= High Resolution Fly's Eye Cosmic Ray Detector =

Ultra-high-energy cosmic ray observatory in Utah, United States

The High Resolution Fly's Eye or HiRes detector was an ultra-high-energy cosmic ray observatory that operated in the West Desert of Utah from 1981 until April 2006. HiRes (HiRes-I, HiRes-II, and HiRes prototype) used the "atmospheric fluorescence" technique that was pioneered by the Utah group first in tests at the Volcano Ranch experiment and then with the original Fly's Eye experiment. The experiment first ran as the HiRes prototype in a tower configuration operating in conjunction with the CASA (Chicago Air Shower Array) and MIA (Michigan Muon Array). The prototype was later reconfigured to view 360 degrees in azimuth. HiRes-II followed later and was located on a hilltop about 13km away. HiRes-I and HiRes-II operated in stereo. In 1991 it discovered the Oh-My-God particle.

==Hardware and development==
The High Resolution Fly's Eye used larger mirrors and smaller pixels as compared with the original Fly's Eye, hence the name. A prototype of the HiRes experiment operated between 1993 and 1996 at the original Fly's Eye-I site (Five Mile Hill). It was configured in a tower viewing a narrow wedge of sky from 3–73 degrees in elevation. First the Utah ground array and later the CASA and MIA (ground array and muon array) experiments were placed on the surface in the view of the HiRes prototype. This then became the first "hybrid experiment" collecting information both on the development of the air shower induced by the incident cosmic ray, but also measuring the shower's footprint at the Earth's surface and 3 m below surface (with the buried muon array). The HiRes prototype was disassembled early in 1997 to become part of the final HiRes configuration.

In its final configuration, HiRes was composed of two sites separated by 12.6 km. The sites were located on hilltops in Dugway Proving Grounds, a U.S. Army test facility in the West Desert of Utah. HiRes-I (located on Five Mile Hill or Little Granite Mountain^{}) had one ring of 22 telescopes viewing from 3–17 degrees in elevation. HiRes-I was instrumented with sample and hold electronics which took a "snapshot" of the extensive air shower generated when the incident cosmic ray interacted with the atmosphere. Meanwhile, HiRes-II (located on Camel's Back Ridge ^{}) had two rings of telescopes (42 telescopes) The first set viewed between 3 and 17 degrees elevation while the second set viewed 17 to 31 degrees in elevation. Thus the total field of view was 3 to 31 degrees in elevation and ~350 degrees in azimuth.
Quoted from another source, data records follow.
(** * flagfx: the constructor-splitting barrier between [flag] and [fx]

    A shallow embedding of the package [flagfx] (the self-contained
    version, in which [parse], [Provide], [entry], [parsed], [params] and
    [result] live in one file) together with the properties its
    specification states about it.

    Go's [reflect] and [flag] packages and the [fx] container are not part
    of the package.  What the package needs from [reflect.Value.Call] and
    from [*flag.FlagSet] is collected in the class [Runtime]; the part of
    [fx] that the package relies on (one resolution pass: capture stage,
    barrier, release stage) is the function [resolve] below. *)

From stdpp Require Import gmap strings list pretty.

Set Default Proof Using "Type".
Set Warnings "-register-all".

(** ** Types and values as [reflect] shows them *)

Inductive Kind := Invalid | Bool | Int | String | Struct | Ptr | Slice | Func.

#[global] Instance Kind_eq_dec : EqDecision Kind.
Proof. solve_decision. Defined.

Inductive rtype :=
| TBool
| TInt
| TString
| TStruct (name : string)
| TPtr (elem : rtype)
| TSlice (elem : rtype)
| TFunc (ins outs : list rtype) (variadic : bool).

Definition kind_of_type (t : rtype) : Kind :=
  match t with
  | TBool => Bool
  | TInt => Int
  | TString => String
  | TStruct _ => Struct
  | TPtr _ => Ptr
  | TSlice _ => Slice
  | TFunc _ _ _ => Func
  end.

(** [reflect.FuncOf(in, out, variadic)]. *)
Definition FuncOf (ins outs : list rtype) (variadic : bool) : rtype :=
  TFunc ins outs variadic.

(** [Type.NumIn], [Type.In], [Type.NumOut], [Type.Out], [Type.IsVariadic];
    the package calls them on function types only. *)
Definition NumIn (t : rtype) : nat :=
  match t with TFunc i _ _ => length i | _ => 0 end.
Definition In (t : rtype) (i : nat) : rtype :=
  match t with TFunc l _ _ => nth i l TBool | _ => TBool end.
Definition NumOut (t : rtype) : nat :=
  match t with TFunc _ o _ => length o | _ => 0 end.
Definition Out (t : rtype) (i : nat) : rtype :=
  match t with TFunc _ l _ => nth i l TBool | _ => TBool end.
Definition IsVariadic (t : rtype) : bool :=
  match t with TFunc _ _ v => v | _ => false end.

(** Pointers to [entry] values: the identity of an entry. *)
Definition ptr := nat.

(** The two closures that [Provide] hands to [reflect.MakeFunc]; each
    closes over the entry [e] it shares with its sibling. *)
Inductive closure :=
| Capture (e : ptr)
| Release (e : ptr).

(** A Go value as it sits in an [any] or a [reflect.Value]. *)
Inductive value :=
| VNil
| VBool (b : bool)
| VInt (z : Z)
| VString (s : string)
| VObj (t : rtype) (addr : nat)
| VFunc (ins outs : list rtype) (variadic : bool) (code : nat)
| VMade (t : rtype) (c : closure)
| VResult (Entry : ptr)
| VParsed (p : option parsed)
(** [type parsed struct { entries map[*entry][]reflect.Value }]; a
    [*parsed] is [None] when nil. *)
with parsed :=
| mkParsed (entries : gmap ptr (list value)).

Definition entries (p : parsed) : gmap ptr (list value) :=
  match p with mkParsed m => m end.

(** [var ( parsedPtrType ... resultTypes )]. *)
Definition parsedPtrType : rtype := TPtr (TStruct "flagfx.parsed").
Definition parsedPtrTypes : list rtype := [parsedPtrType].
Definition resultType : rtype := TStruct "flagfx.result".
Definition resultTypes : list rtype := [resultType].

(** [reflect.ValueOf(x).Type()]; the zero Value has none. *)
Definition Type_of (v : value) : option rtype :=
  match v with
  | VNil => None
  | VBool _ => Some TBool
  | VInt _ => Some TInt
  | VString _ => Some TString
  | VObj t _ => Some t
  | VFunc i o va _ => Some (TFunc i o va)
  | VMade t _ => Some t
  | VResult _ => Some resultType
  | VParsed _ => Some parsedPtrType
  end.

(** [reflect.ValueOf(x).Kind()]: [Invalid] for the nil interface. *)
Definition Kind_of (v : value) : Kind :=
  match Type_of v with
  | Some t => kind_of_type t
  | None => Invalid
  end.

(** ** Outcomes: a Go call returns or panics *)

Inductive outcome (A : Type) :=
| Returned (a : A)
| Panicked (msg : string).
Arguments Returned {A} a.
Arguments Panicked {A} msg.

Definition is_returned {A} (r : outcome A) : bool :=
  match r with Returned _ => true | Panicked _ => false end.

(** The value a call returned, [d] when it panicked. *)
Definition result_or {A S} (d : A) (r : outcome A * S) : A :=
  match r.1 with Returned a => a | Panicked _ => d end.

Definition error := string.

(** [type Arguments []string]. *)
Definition Arguments := list string.

(** A [*flag.FlagSet]. *)
Definition fsref := nat.

(** ** What the package uses from [reflect] and [flag]

    [World] is everything a constructor body and the flag package can
    read or write: flag sets, the structs that hold flag values, and so
    on.  [Call fn args] is [fn.Call(args)] for a function written by the
    user, with the panics [reflect] raises on ill-typed arguments.
    [fs_Parse] is a call of [fs.Parse] that comes back, with [nil] or
    with an error; a flag set made with [ExitOnError] or [PanicOnError]
    leaves the process or panics inside [Parse] instead of handing back
    an error, and nothing stated below about a returned error speaks of
    those. *)
Class Runtime := {
  World : Type;
  fs_Parsed : fsref -> World -> bool;
  fs_Parse : fsref -> Arguments -> World -> option error * World;
  Call : value -> list value -> World -> outcome (list value) * World;
  (** [Call] returns one value per declared output. *)
  Call_NumOut : forall fn ft given w outs w',
    Type_of fn = Some ft ->
    Call fn given w = (Returned outs, w') ->
    length outs = NumOut ft;
}.

(** ** Package state *)

(** [type entry struct { fn reflect.Value; args []reflect.Value }]. *)
Record entry := mkEntry {
  fn : value;
  args : list value;
}.

(** [type params struct { fx.In; Entries []*entry `group:...` }]. *)
Record params := mkParams {
  Entries : list ptr;
}.

(** [type result struct { fx.Out; Entry *entry `group:...` }] is the
    value [VResult]. *)

(** The options of [fx] that the package builds. *)
Inductive fx_option :=
| FxError (err : error)
| FxProvide (constructors : list value)
| FxOptions (opts : list fx_option).

(** What an observer of one run sees happen, in order. *)
Inductive event :=
| EvCapture (e : ptr) (received : list value)
| EvConstructor (e : ptr) (given : list value)
| EvAction (fs : fsref) (payload : Arguments)
| EvRelease (e : ptr).

Section WithRuntime.
Context `{RT : Runtime}.

Record state := mkState {
  heap : gmap ptr entry;
  world : World;
  trace : list event;
}.

(** Computations over the package state that may panic. *)
Definition M (A : Type) : Type := state -> outcome A * state.

Definition ret {A} (a : A) : M A := fun st => (Returned a, st).

Definition bind {A B} (m : M A) (k : A -> M B) : M B :=
  fun st =>
    match m st with
    | (Returned a, st') => k a st'
    | (Panicked msg, st') => (Panicked msg, st')
    end.

Definition panic {A} (msg : string) : M A := fun st => (Panicked msg, st).

Definition log (ev : event) : M unit :=
  fun st => (Returned tt,
             {| heap := heap st; world := world st; trace := trace st ++ [ev] |}).

(** Run an operation of the runtime on the world. *)
Definition on_world {A} (f : World -> A * World) : M A :=
  fun st =>
    let '(a, w) := f (world st) in
    (Returned a, {| heap := heap st; world := w; trace := trace st |}).

(** The same, for an operation that may panic. *)
Definition on_world_may_panic {A} (f : World -> outcome A * World) : M A :=
  fun st =>
    let '(r, w) := f (world st) in
    (r, {| heap := heap st; world := w; trace := trace st |}).

(** [*e]: a nil or dangling pointer is a run-time panic. *)
Definition deref (e : ptr) : M entry :=
  fun st =>
    match heap st !! e with
    | Some en => (Returned en, st)
    | None => (Panicked "invalid memory address or nil pointer dereference", st)
    end.

Notation "'let*' x ':=' m 'in' k" := (bind m (fun x => k))
  (at level 10, x name, m at level 100, k at level 200, only parsing).
Notation "'let*' ' pat ':=' m 'in' k" :=
  (bind m (fun x => match x with pat => k end))
  (at level 10, pat pattern, m at level 100, k at level 200, only parsing).

(** ** The barrier: [parse] *)

(** [e.fn.Call(e.args)]. *)
Definition call_constructor (e : ptr) : M (list value) :=
  let* en := deref e in
  let* _ := log (EvConstructor e (args en)) in
  on_world_may_panic (Call (fn en) (args en)).

(** [for _, e := range p.Entries { parsed.entries[e] = e.fn.Call(e.args) }]. *)
Fixpoint parse_loop (es : list ptr) (res : parsed) : M parsed :=
  match es with
  | [] => ret res
  | e :: es' =>
      let* outs := call_constructor e in
      parse_loop es' (mkParsed (<[e := outs]> (entries res)))
  end.

(** [func parse(fs, args, p)], which returns a [*parsed] and an [error];
    the pair is Go's pair of results, [None] for [nil]. *)
Definition parse (fs : fsref) (args : Arguments) (p : params)
  : M (option parsed * option error) :=
  let* res := parse_loop (Entries p) (mkParsed ∅) in
  let* done := on_world (fun w => (fs_Parsed fs w, w)) in
  let* err :=
    (if negb done then
       let* _ := log (EvAction fs args) in
       on_world (fs_Parse fs args)
     else ret None) in
  match err with
  | Some err => ret (None, Some err)
  | None => ret (Some res, None)
  end.

(** ** The two synthesized providers *)

(** [e.args = args]. *)
Definition set_args (e : ptr) (received : list value) : M unit :=
  fun st =>
    match heap st !! e with
    | Some en =>
        (Returned tt,
         {| heap := <[e := {| fn := fn en; args := received |}]> (heap st);
            world := world st;
            trace := trace st ++ [EvCapture e received] |})
    | None => (Panicked "invalid memory address or nil pointer dereference", st)
    end.

(** The closure given to [reflect.MakeFunc] for [fn1]. *)
Definition fn1 (e : ptr) (args : list value) : M (list value) :=
  let* _ := set_args e args in
  let r := VResult e in
  ret [r].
HiRes-II was instrumented with a flash analog to digital converter (FADC) so that it essentially made movies of the cosmic ray events. Both observatory sites provided full azimuthal coverage (360 degrees in azimuth). They were operated independently on moonless clear nights. The duty cycle of HiRes was close to 10%.

==Accomplishments==

The HiRes discovered the Oh-My-God particle, an ultra-high-energy cosmic ray, on 15 October 1991.

The HiRes experiment made the first observation of the Greisen–Zatsepin–Kuzmin limit (GZK cutoff) which is an indication of the highest energy cosmic rays interacting with the cosmic microwave background and the universe becoming opaque to their propagation.

In 2010 final results of the HiRes experiment confirmed the GZK cutoff.

A follow-on experiment to the High Resolution Fly's Eye and Akeno Giant Air Shower Array (AGASA) experiments is the Telescope Array Project which began data collection in central Utah in 2007. A similar approach, but with the water-Cherenkov detectors, has been employed for the Pierre Auger Observatory which began collecting data in 2004.

==Awards==
Dr. Pierre Sokolsky and Dr. George Cassidy, both of the University of Utah, received the 2007 Panofsky Prize for their work on the HiRes experiment.